ソウル西大門区チャンチョンドンにあるマスタビルの全景。/NAVER地図のキャプチャー

ソウルのホンデイプク駅近くで代表的な長期空室ビルとされてきた「マスタビルディング」が大型Kビューティー複合店舗へと生まれ変わる。旧リンナイ社屋として使われていたこの建物は、度重なる競売と売却不調を経てホンデ商圏の「空室残酷史」と呼ばれてきた。

11日、関係業界によると、ソウル西大門区・東橋洞三叉路近くのマスタビルディングの1階と地下1階に、延べ面積約3305㎡(1000坪)規模のH&B(ヘルス・アンド・ビューティー)ストア「ホンデK-ビューティー・メガ・フェスタ」が入る予定だ。開店予定日は7月17日である。

この店舗は国内外のビューティーブランド約400社の入居を目標としている。現在までに250余りのブランドが参加の意向を示したとされる。運営会社側は12日までにブランド別の参加意思を確認し、25日までに最終入店ブランドの確定と契約締結を終える計画だ。

マスタビルディングは2012年にアカシアホテルが505億ウォンで買収したが、その後の資金難で競売に移った。度重なる流札の末、債権者だったテソンプロパティが4回目の競売で落札したものの、残金を納付できなかった。結局2017年の5回目の競売でマスタ自動車管理が463億ウォンを提示して最終オーナーとなった。2020年には買収額の2倍水準で再び売りに出たが、売却は成立しなかった。

マスタ自動車管理の関係者は「新型コロナウイルス禍の余波で売却を保留した後、建物を直接運営する案を検討してきた」と述べ、「今年初めにH&Bストアを中核事業アイテムに定めた」と語った。

リモデリングが進行中のソウル西大門区チャンチョンドン、マスタビルの内部。/読者提供

会社側はマスタビルディングの一部フロアに観光ホテルを整備する計画だ。ホテル関連の内装工事は9〜10月ごろに完了する見通しである。このほか、グローバル外食ブランドやプレミアムヘアサロンなども入店を控えていると伝わる。会社関係者は「内国人はもちろん、ホンデを訪れる外国人観光客まで呼び込める複合商業空間にする」と明らかにした。

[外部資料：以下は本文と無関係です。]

(* ===== verification/WebSocket.v ===== *)
(** pkg/core/engine_websocket.go, ws_session.go and safe_conn.go: the WebSocket front of the
    Responses protocol - the handshake with its dial loop, the turns of a session, and their
    settlement when the upstream reports the end of a turn or when the session ends.

    A turn is a shared object: the tracker maps identifiers to addresses, the heap holds the
    turns.  The two relaying goroutines and the handler interleave at the critical sections
    of the tracker; [ws_step] is the step relation. *)

From Stdlib Require Import Ascii.
From S2P Require Import Prelude GoFloat GoStrings GoTime GoJson GoPrint Matcher Policy Types Context Http.
From S2P Require Import Store Limiter Settlement Sse Upstream Compensation Balancers Fallback Engine.

(** * Turns (ws_session.go) *)

Record ActiveTurn := mkTurn {
  tn_ResponseID : string; tn_TempID : string; tn_Tenant : string; tn_UserID : string; tn_Model : string; tn_PrePaidAmount : float64;
  tn_StartTime : Time; tn_SentTextTokens : Z; tn_IsSettled : bool; tn_Gctx : option GatewayContext
}.
#[global] Instance eta_turn : Eta ActiveTurn := fun t =>
  mkTurn (tn_ResponseID t) (tn_TempID t) (tn_Tenant t) (tn_UserID t) (tn_Model t) (tn_PrePaidAmount t) (tn_StartTime t) (tn_SentTextTokens t)
    (tn_IsSettled t) (tn_Gctx t).

Abbreviation address := nat (only parsing).

(** The tracker and the turns it points to. *)
Record WSSessionTracker := mkTracker { tk_turns : gmap string address; tk_heap : gmap address ActiveTurn }.
#[global] Instance eta_tracker : Eta WSSessionTracker := fun t => mkTracker (tk_turns t) (tk_heap t).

入店提案書によると、1階にはメインブランドゾーンとVIPラウンジ、中国人観光客に特化した相談デスクが入る。中央スペースには製品体験ゾーンとソーシャルメディア(SNS)撮影のためのフォトゾーンを設ける予定だ。

地下1階は東南アジアの人気ブランドゾーンを前面に配置し、残りのスペースはスキンケア・キュレーション、メイクアップ、ヘア・ボディケアなどカテゴリー別ゾーンで構成する計画である。

ビューティー業界のある関係者は「ホンデはKビューティーに関心の高い外国人観光客が着実に流入する商圏だ」とし、「長期間空室として残っていた大型建物が、実際に集客力を備えたKビューティープラットフォームとして定着できるかがカギだ」と述べた。